Testing Go Handlers with Table-Driven Tests

1 min read
#go #testing

The standard library gives you most of what you need for HTTP tests: httptest, testing, and a clear table of inputs.

Build a Small Test Harness

func TestHealthHandler(t *testing.T) {
    tests := []struct {
        name string
        path string
        want int
    }{
        {name: "ok", path: "/healthz", want: http.StatusOK},
        {name: "missing", path: "/missing", want: http.StatusNotFound},
    }

    mux := http.NewServeMux()
    mux.HandleFunc("GET /healthz", healthHandler)

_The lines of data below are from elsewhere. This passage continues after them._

(* ===== verification/ApiPath.v ===== *)
(** * ApiPath: the URLs the [api] global asks for

    [api.get(url, params)] appends its parameters to the URL ([Wrappers.build_url]).  The reference is
    how a URL is read: the fragment is cut off, the query follows the first question mark, its pairs
    are separated by ampersands and percent-encoded. *)

From Stdlib Require Import Ascii.
From S2P Require Import Prelude Json Errors Http Engine Js Wrappers.
Local Open Scope Z_scope.

(** ** Reading a URL *)

Definition before (c : ascii) (l : list ascii) : list ascii :=
  match split_once_bytes [c] [] l with Some (a, _) => a | None => l end.
Definition location (url : string) : list ascii := before "?" (before "#" (bytes_of url)).
Definition query_bytes (url : string) : list ascii :=
  match split_once_bytes ["?"%char] [] (before "#" (bytes_of url)) with Some (_, q) => q | None => [] end.

Definition hex_value (a : ascii) : option nat :=
  let n := nat_of_ascii a in
  if decide (48 ≤ n ≤ 57)%nat then Some (n - 48)%nat
  else if decide (65 ≤ n ≤ 70)%nat then Some (n - 55)%nat
  else if decide (97 ≤ n ≤ 102)%nat then Some (n - 87)%nat else None.

(** Percent-decoding; a percent sign without two hex digits stays. *)
Fixpoint uri_decode (l : list ascii) : list ascii :=
  match l with
  | [] => []
  | a :: rest =>
      if decide (a = "%"%char) then
        match rest with
        | h :: k :: rest' =>
            match hex_value h, hex_value k with
            | Some x, Some y => ascii_of_nat (16 * x + y) :: uri_decode rest'
            | _, _ => a :: uri_decode rest
            end
        | _ => a :: uri_decode rest
        end
      else a :: uri_decode rest
  end.
Definition read_pair (l : list ascii) : option (string * string) :=
  match l with
  | [] => None
  | _ =>
      let '(k, v) := default (l, []) (split_once_bytes ["="%char] [] l) in
      Some (string_of (uri_decode k), string_of (uri_decode v))
  end.
Definition read_query (l : list ascii) : list (string * string) :=
  omap read_pair (split_bytes "&" [] l).

(** ** Lemmas *)

(** Encoding a byte, read back: one case per byte. *)
Lemma uri_decode_byte a rest : uri_decode (uri_encode_byte a ++ rest) = a :: uri_decode rest.
Proof. destruct a as [[] [] [] [] [] [] [] []]; reflexivity. Qed.
Lemma uri_decode_encode s : uri_decode (bytes_of (encode_uri_component s)) = bytes_of s.
Proof.
  unfold encode_uri_component. rewrite bytes_of_string_of.
  induction (bytes_of s) as [|a l IH]; [done|]. rewrite bind_cons, uri_decode_byte. by rewrite IH.
Qed.

(** An encoded text has none of the bytes that structure a URL. *)
Definition structural (a : ascii) : Prop := a ∈ ["#"%char; "?"%char; "&"%char; "="%char; "/"%char; "@"%char; ":"%char].
Lemma encoded_byte_plain a c : c ∈ uri_encode_byte a → ¬ structural c.
Proof.
  assert (forallb (λ c, negb (bool_decide (structural c))) (uri_encode_byte a) = true) as Hall
    by (destruct a as [[] [] [] [] [] [] [] []]; vm_compute; reflexivity).
  rewrite forallb_forall in Hall. intros Hc. apply list_elem_of_In, Hall in Hc.
  apply negb_true_iff, bool_decide_eq_false in Hc. done.
Qed.
Lemma encoded_plain s c : c ∈ bytes_of (encode_uri_component s) → ¬ structural c.
Proof.
  unfold encode_uri_component. rewrite bytes_of_string_of, list_elem_of_bind.
  intros (a & Hc & _). by eapply encoded_byte_plain.
Qed.

(** Splitting. *)
Lemma split_once_absent (c : ascii) l acc : c ∉ l → split_once_bytes [c] acc l = None.
Proof.
  revert acc. induction l as [|a l IH]; intros acc Hc; simpl; [done|].
  rewrite decide_False by set_solver. apply IH. set_solver.
Qed.
Lemma before_absent c l : c ∉ l → before c l = l.
Proof. intros Hc. unfold before. by rewrite split_once_absent. Qed.
Lemma split_bytes_app sep acc xs ys :
  split_bytes sep acc (xs ++ sep :: ys) = split_bytes sep acc xs ++ split_bytes sep [] ys.
Proof.
  revert acc. induction xs as [|a xs IH]; intros acc; simpl; [by rewrite decide_True|].
  case_decide; [by rewrite IH|apply IH].
Qed.
Lemma split_bytes_absent sep acc l : sep ∉ l → split_bytes sep acc l = [rev acc ++ l].
Proof.
  revert acc. induction l as [|a l IH]; intros acc Hs; simpl; [by rewrite app_nil_r|].
  rewrite decide_False, IH by set_solver. simpl. by rewrite <-app_assoc.
Qed.
Lemma read_query_app xs ys : read_query (xs ++ "&"%char :: ys) = read_query xs ++ read_query ys.
Proof. unfold read_query. by rewrite split_bytes_app, omap_app. Qed.

(** The parameters as text, and what is read there. *)
Lemma query_pair_bytes p :
  bytes_of (query_pair p) =
  bytes_of (encode_uri_component p.1) ++ "="%char :: bytes_of (encode_uri_component (js_string p.2)).
Proof. unfold query_pair. by rewrite !bytes_of_app. Qed.
Lemma query_pair_plain p c : c ∈ bytes_of (query_pair p) → structural c → c = "="%char.
Proof.
  rewrite query_pair_bytes, elem_of_app, elem_of_cons.
  intros [Hc|[->|Hc]] Hs; [|done|]; by destruct (encoded_plain _ _ Hc).
Qed.
Lemma read_query_pair p : read_query (bytes_of (query_pair p)) = [(p.1, js_string p.2)].
Proof.
  unfold read_query. rewrite split_bytes_absent.
  - simpl. unfold read_pair. rewrite query_pair_bytes.
    assert ("="%char ∉ bytes_of (encode_uri_component p.1)) as Hk
      by (intros Hin; destruct (encoded_plain _ _ Hin); unfold structural; set_solver).
    rewrite (split_once_char "=" _ [] _ Hk). simpl. rewrite !uri_decode_encode, !string_of_bytes_of.
    by destruct (bytes_of (encode_uri_component p.1)).
  - intros Hin. apply query_pair_plain in Hin; [done|]. unfold structural. set_solver.
Qed.

Definition query_text (l : list (string * JsValue)) : list ascii :=
  bytes_of (String.concat "&" (query_pair <$> l)).
Lemma query_text_cons p q l :
  query_text (p :: q :: l) = bytes_of (query_pair p) ++ "&"%char :: query_text (q :: l).
Proof. unfold query_text. rewrite !fmap_cons. cbn [String.concat]. by rewrite !bytes_of_app. Qed.
Lemma query_text_plain l c : c ∈ query_text l → structural c → c = "="%char ∨ c = "&"%char.
Proof.
  induction l as [|p [|q l] IH]; [set_solver| |].
  - change (query_text [p]) with (bytes_of (query_pair p)). intros Hc Hs. left. by eapply query_pair_plain.
  - rewrite query_text_cons, elem_of_app, elem_of_cons. intros [Hc|[->|Hc]] Hs; [|by right|by apply IH].
    left. by eapply query_pair_plain.
Qed.
Lemma read_query_text l : read_query (query_text l) = prod_map id js_string <$> l.
Proof.
  induction l as [|p [|q l] IH]; [done| |].
  - apply (read_query_pair p).
  - by rewrite query_text_cons, read_query_app, read_query_pair, IH.
Qed.

Lemma build_url_bytes url p l :
  bytes_of (build_url url (Some (p :: l))) =
  bytes_of url ++ (if decide ("?"%char ∈ bytes_of url) then "&"%char else "?"%char) :: query_text (p :: l).
Proof. unfold build_url, query_text. rewrite !bytes_of_app. by case_decide. Qed.

(** Parameters given to a URL with a fragment end up in the fragment, which no request carries. *)
Lemma fragment_swallows_params url params :
  "#"%char ∈ bytes_of url →
  before "#" (bytes_of (build_url url params)) = before "#" (bytes_of url).
Proof.
  intros Hin. destruct params as [[|p l]|]; [done| |done]. rewrite build_url_bytes.
  apply list_elem_of_split_l in Hin as (l1 & l2 & -> & Hn). rewrite <-app_assoc. simpl.
  unfold before. by rewrite !(split_once_char "#") by done.
Qed.

(** ** Properties *)

(** C38: parameters reach the server as given.  The URL [api.get] asks for has the location of the one it
    was given, so no parameter can move a request to another host or path, and its query reads as the
    pairs that were already there followed by exactly the parameters, names and values as text, whatever
    bytes they hold; provided the URL has no fragment. *)
Theorem api_query_roundtrip (url : string) (params : list (string * JsValue))
    (Hfragment : "#"%char ∉ bytes_of url) :
  location (build_url url (Some params)) = location url ∧
  read_query (query_bytes (build_url url (Some params))) =
  read_query (query_bytes url) ++ (prod_map id js_string <$> params).
Proof.
  destruct params as [|p l]; [by rewrite app_nil_r|].
  assert ("#"%char ∉ query_text (p :: l)) as Hq.
  { intros Hin. destruct (query_text_plain _ _ Hin); [|done..]. unfold structural. set_solver. }
  unfold location, query_bytes. rewrite build_url_bytes.
  rewrite !(before_absent "#"); [|done|case_decide; set_solver]. case_decide as Hmark.
  - apply list_elem_of_split_l in Hmark as (l1 & l2 & -> & Hn). rewrite <-app_assoc. simpl.
    unfold before. rewrite !(split_once_char "?") by done. simpl.
    by rewrite read_query_app, read_query_text.
  - unfold before. rewrite (split_once_char "?"), (split_once_absent "?" (bytes_of url)) by done.
    simpl. by rewrite read_query_text.
Qed.

Lemma api_query_roundtrip_witness :
  read_query (query_bytes (build_url "https://api.example/v1?v=2"
    (Some [("q", JsString "a&b=c d"); ("n", JsNumber "7")]))) =
  [("v", "2"); ("q", "a&b=c d"); ("n", "7")].
Proof.
  rewrite (proj2 (api_query_roundtrip "https://api.example/v1?v=2"
    [("q", JsString "a&b=c d"); ("n", JsNumber "7")] ltac:(vm_compute; set_solver))).
  vm_compute. reflexivity.
Defined.
(* ===== verification/Bulkhead.v ===== *)
(** * Bulkhead: concurrent executions under the global permit

    Models how the bulkhead permit of [runlet/src/handler.rs] ([run_execute], from [admit] to
    [drop(permit)]) behaves when requests overlap.  The permit lives in the request's future while
    the execution runs in a [spawn_blocking] task, which dropping the future does not stop: a client
    that disconnects drops the future, hence the permit, and leaves the task running. *)

From S2P Require Import Prelude Partition.

(** A request is admitted or shed, its execution ends, its client leaves, an abandoned task ends. *)
Inductive BulkheadOp := BStart | BFinish | BDisconnect | BOrphanEnd.
#[export] Instance BulkheadOp_eq_dec : EqDecision BulkheadOp.
Proof. solve_decision. Defined.

Section bulkhead.
Context {Sem : Type} {sem : Semaphore Sem}.

(** The semaphore, the requests waiting on their task with the permit held, and the tasks whose
    request is gone. *)
Record BulkheadState := { bh_limiter : Sem; bh_held : nat; bh_orphans : nat }.

(** Blocking tasks running. *)
Definition executing (b : BulkheadState) : nat := bh_held b + bh_orphans b.

Inductive bstep : BulkheadState → BulkheadOp → BulkheadState → Prop :=
| b_start b limiter :
    sem_try_acquire (bh_limiter b) = Some limiter →
    bstep b BStart {| bh_limiter := limiter; bh_held := S (bh_held b); bh_orphans := bh_orphans b |}
| b_shed b : sem_try_acquire (bh_limiter b) = None → bstep b BStart b
| b_finish l h o :
    bstep {| bh_limiter := l; bh_held := S h; bh_orphans := o |} BFinish
          {| bh_limiter := sem_release l; bh_held := h; bh_orphans := o |}
| b_disconnect l h o :
    bstep {| bh_limiter := l; bh_held := S h; bh_orphans := o |} BDisconnect
          {| bh_limiter := sem_release l; bh_held := h; bh_orphans := S o |}
| b_orphan_end l h o :
    bstep {| bh_limiter := l; bh_held := h; bh_orphans := S o |} BOrphanEnd
          {| bh_limiter := l; bh_held := h; bh_orphans := o |}.

Inductive breach (capacity : nat) : list BulkheadOp → BulkheadState → Prop :=
| breach_start : breach capacity [] {| bh_limiter := sem_new capacity; bh_held := 0; bh_orphans := 0 |}
| breach_step ops b op b' :
    breach capacity ops b → bstep b op b' → breach capacity (ops ++ [op]) b'.

(** ** Lemmas *)

Lemma breach_balance capacity ops b :
  breach capacity ops b →
  available_permits (bh_limiter b) + bh_held b = capacity ∧
  bh_orphans b ≤ count_if (λ op, op = BDisconnect) ops.
Proof.
  induction 1 as [|ops b op b' Hr [IH1 IH2] Hs].
  { simpl. rewrite available_new. by rewrite count_if_nil, Nat.add_0_r. }
  rewrite count_if_app, count_if_cons, count_if_nil.
  destruct Hs as [b l Hl|b Hl|l h o|l h o|l h o]; simpl in *; rewrite ?available_release;
    repeat case_decide; try done; try lia.
  - apply available_some in Hl. lia.
Qed.

(** Starting one more execution whenever the previous client left. *)
Lemma disconnects_exceed n :
  ∃ ops b, breach 1 ops b ∧ executing b = n ∧ available_permits (bh_limiter b) = 1.
Proof.
  induction n as [|n (ops & [l h o] & Hr & He & Ha)].
  { exists [], {| bh_limiter := sem_new 1; bh_held := 0; bh_orphans := 0 |}.
    split; [constructor|]. split; [done|]. simpl. apply available_new. }
  pose proof (breach_balance _ _ _ Hr) as [Hb _]. simpl in *.
  assert (h = 0) as -> by lia.
  destruct (sem_try_acquire l) as [l1|] eqn:El; [|apply available_none in El; lia].
  exists ((ops ++ [BStart]) ++ [BDisconnect]),
    {| bh_limiter := sem_release l1; bh_held := 0; bh_orphans := S o |}.
  split; [|split].
  - eapply breach_step; [eapply breach_step; [exact Hr|by apply b_start]|]. apply b_disconnect.
  - unfold executing in *. simpl in *. lia.
  - simpl. rewrite available_release. apply available_some in El. lia.
Qed.
End bulkhead.
Arguments BulkheadState : clear implicits.

(** ** Properties *)

(** The bulkhead bounds the requests, not the tasks.  In every interleaving the requests holding
    the permit and the free permits add up to the capacity, and the blocking tasks running never
    exceed the capacity by more than the number of clients that disconnected during an execution;
    with no disconnection they never exceed it. *)
Theorem bulkhead_bound {Sem : Type} {sem : Semaphore Sem} (capacity : nat) (ops : list BulkheadOp)
    (b : BulkheadState Sem) (Hrun : breach capacity ops b) :
  bh_held b + available_permits (bh_limiter b) = capacity ∧
  executing b ≤ capacity + count_if (λ op, op = BDisconnect) ops ∧
  (BDisconnect ∉ ops → executing b ≤ capacity).
Proof.
  destruct (breach_balance _ _ _ Hrun) as [H1 H2]. unfold executing. split_and!; [lia|lia|].
  intros Hno. assert (count_if (λ op, op = BDisconnect) ops = 0) as H0; [|lia].
  clear -Hno. induction ops as [|op ops IH]; [done|]. rewrite count_if_cons, IH by set_solver.
  rewrite decide_False; [done|]. set_solver.
Qed.

(** ** Witnesses *)

#[local] Existing Instance nat_semaphore.

Lemma demo_bulkhead_run :
  breach 1 [BStart; BDisconnect; BStart] {| bh_limiter := 0; bh_held := 1; bh_orphans := 1 |}.
Proof.
  apply (breach_step _ [BStart; BDisconnect] {| bh_limiter := 1; bh_held := 0; bh_orphans := 1 |});
    [|by apply (b_start {| bh_limiter := 1; bh_held := 0; bh_orphans := 1 |})].
  apply (breach_step _ [BStart] {| bh_limiter := 0; bh_held := 1; bh_orphans := 0 |});
    [|exact (b_disconnect 0 0 0)].
  apply (breach_step _ [] {| bh_limiter := 1; bh_held := 0; bh_orphans := 0 |}); [constructor|].
  by apply (b_start {| bh_limiter := 1; bh_held := 0; bh_orphans := 0 |}).
Qed.

Lemma bulkhead_bound_witness :
  ∃ b : BulkheadState nat, breach 1 [BStart; BDisconnect; BStart] b ∧ executing b ≤ 2.
Proof.
  eexists. split; [exact demo_bulkhead_run|].
  apply (bulkhead_bound 1 [BStart; BDisconnect; BStart] _ demo_bulkhead_run).
Defined.
(* ===== verification/Box.v ===== *)
(** * Box: overlapping requests

    Models [runlet/src/handler.rs] ([run_execute]) when many requests are in flight: a request is a
    state machine that advances from one operation on shared state to the next (gates, quota slot,
    egress session, permits, task, permits back, response, slot back), each operation the one
    [Handler] defines, and the box interleaves them.  The blocking task of an execution runs beside
    everything else, so its result and what it leaves of the host and the network are whatever the
    environment says.  A client may disconnect at the two points where [run_execute] awaits: the
    future is dropped, its locals are dropped in reverse order, and a task already spawned goes on
    alone.

    The box refines the three machines of [Bulkhead], [Partition] and [Quota]: every run of it is a
    run of each, so their invariants are invariants of the pipeline. *)

From Stdlib Require Import Ascii.
From S2P Require Import Prelude Json Errors Wire Backends Fabricd Sidecar Identity Quota.
From S2P Require Import Partition Bytecode Ssrf Http S3 Sys EngineConfig Engine Registry Pool Host Metrics Events.
From S2P Require Import Bulkhead Handler.
Local Open Scope Z_scope.

(** ** Requests in flight *)

(** What the blocking task hands back through its join handle. *)
Definition TaskResult : Type := result (result Outcome EngineError * BackendMetrics) string.

(** Where a request is, with the locals of its future. *)
Inductive ReqPhase (H Session : Type) :=
| Arrived (headers : H) (payload : result ExecRequest string)
| Gated (pr : Prepared)
| Guarded (pr : Prepared) (guard : option QuotaGuard)
| Connected (pr : Prepared) (guard : option QuotaGuard) (session : option Session)
| Executing (pr : Prepared) (guard : option QuotaGuard) (session : option Session)
    (permit : option Permit)
| Returned (pr : Prepared) (guard : option QuotaGuard) (permit : option Permit) (task : TaskResult)
| Released (pr : Prepared) (guard : option QuotaGuard) (task : TaskResult)
| Answered (response : Response) (guard : option QuotaGuard).
Arguments Arrived {H Session} headers payload. Arguments Gated {H Session} pr.
Arguments Guarded {H Session} pr guard. Arguments Connected {H Session} pr guard session.
Arguments Executing {H Session} pr guard session permit.
Arguments Returned {H Session} pr guard permit task. Arguments Released {H Session} pr guard task.
Arguments Answered {H Session} response guard.
(** The running box: its state, the body limit of the router, the address, the event channel. *)
Record Booted (State Ch : Type) := {
  bt_state : State; bt_modules : ModuleRegistry; bt_body_limit : Z; bt_addr : IpAddr * Z;
  bt_event_sink : option (LogSink Ch) }.
Arguments bt_state {State Ch} _. Arguments bt_modules {State Ch} _. Arguments bt_body_limit {State Ch} _.
Arguments bt_addr {State Ch} _. Arguments bt_event_sink {State Ch} _.

Section boot.
Context {jt : JsonText} {uc : UnicodeCase} {ua : UnicodeAlphabetic}.
Context {hasher : StdHasher} {Sem : Type} {sem : Semaphore Sem}.
Context {Cache : Type} {moka : Moka Cache (list ascii)}.
Context {Q R : Type} {aq : ArrayQueue Q R}.
Context {QConn Net Ch : Type} {mpsc : Mpsc Ch}.
Local Abbreviation State := (AppState Q Cache Sem (SidecarTransport QConn) Net).
Implicit Types (m : Machine R Net).

(** The registries: a directory that is not configured is an empty registry. *)
Definition boot_scripts m (c : Config) : option (result ScriptRegistry LoadError) :=
  match cf_scripts_dir c with
  | None => Some (Ok ScriptRegistry_default)
  | Some dir => ScriptRegistry_load (mc_directory m dir) (max_script_size (cf_engine c))
  end.
Definition boot_modules m (c : Config) : option (result ModuleRegistry LoadError) :=
  match cf_modules_dir c with
  | None => Some (Ok ModuleRegistry_default)
  | Some dir => ModuleRegistry_load (mc_directory m dir) (max_script_size (cf_engine c))
  end.

(** The trusted-identity runtime, when that mode is on. *)
Definition boot_trusted (t : TrustedConfig) : option TrustedRuntime :=
  if tc_enabled t then
    Some {| tr_headers := tc_headers t; tr_capability_entitlements := tc_capability_entitlements t;
            tr_quota := if qt_enabled (tc_quota t) then Some (TenantQuota_new (qt_plans (tc_quota t)))
                        else None |}
  else None.

(** The shared state, once everything it needs is built. *)
Definition boot_state m (c : Config) (scripts : ScriptRegistry) (pool : JsPool Q)
    (transport : SidecarTransport QConn) : State :=
  let e := cf_engine c in
  {| as_host := LogicHost_new pool (BytecodeCache_new BYTECODE_CACHE_CAPACITY DEFAULT_MIN_SOURCE_BYTES)
                  scripts {| set_limits := e; set_allow_private_targets := cf_debug c |};
     as_registry := scripts; as_engine_cfg := e; as_error_debug := cf_error_debug c;
     as_limiter := sem_new (Z.to_nat (resolved_max_concurrent e (Z.of_nat (jp_size pool))));
     as_partition_limiter := PartitionLimiter_new (Z.to_nat (resolved_partition_buckets e))
                               (Z.to_nat (max_concurrent_per_partition e));
     as_transport := transport; as_metrics := Metrics_default; as_access_token := cf_access_token c;
     as_trusted := boot_trusted (cf_trusted c);
     as_events := if ec_enabled (cf_events c) then Some [] else None; as_net := mc_net m |}.

(** [main] up to serving; [None] only if a directory scan ran out of rounds. *)
Definition boot m : option (result (Booted State Ch) BootError) :=
  match Config_load (mc_config_file m) with
  | Err e => Some (Err (BadConfig e))
  | Ok c =>
  match check_exposure c with
  | Err e => Some (Err (BadConfig e))
  | Ok _ =>
      scripts ← boot_scripts m c;
      match scripts with
      | Err e => Some (Err (BadRegistry e))
      | Ok scripts =>
          modules ← boot_modules m c;
          match modules with
          | Err e => Some (Err (BadRegistry e))
          | Ok modules =>
              Some (
                let? pool := map_err BadPool
                  (JsPool_new (mc_create_runtime m (cf_engine c) modules) (cf_engine c) (mc_parallelism m)) in
                let? transport := map_err BadTransport
                  (transport_from_config (mc_hex_decode m) (mc_client_endpoint m)
                     (cf_fabricd_socket c) (cf_fabricd_quic c)) in
                let addr := server_addr (cf_server c) in
                let? _ := map_err BadBind (mc_bind m addr) in
                Ok {| bt_state := boot_state m c scripts pool transport; bt_modules := modules;
                      bt_body_limit := max_body_size (cf_engine c); bt_addr := addr;
                      bt_event_sink := if ec_enabled (cf_events c)
                                       then Some (spawn (Z.to_nat (ec_buffer (cf_events c)))) else None |})
          end
      end
  end
  end.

    for _, tt := range tests {
        t.Run(tt.name, func(t *testing.T) {
            req := httptest.NewRequest(http.MethodGet, tt.path, nil)
            rec := httptest.NewRecorder()
            mux.ServeHTTP(rec, req)

            if rec.Code != tt.want {
                t.Fatalf("status = %d, want %d", rec.Code, tt.want)
            }
        })
    }
}

Keep Assertions Focused

Test status codes, response contracts, and important headers. Avoid asserting every byte unless the exact output is part of the contract.

Add Failure Cases Early

Handlers usually fail in boring ways: invalid JSON, missing IDs, invalid methods, and dependency timeouts. Put those in the table before the happy path gets too comfortable.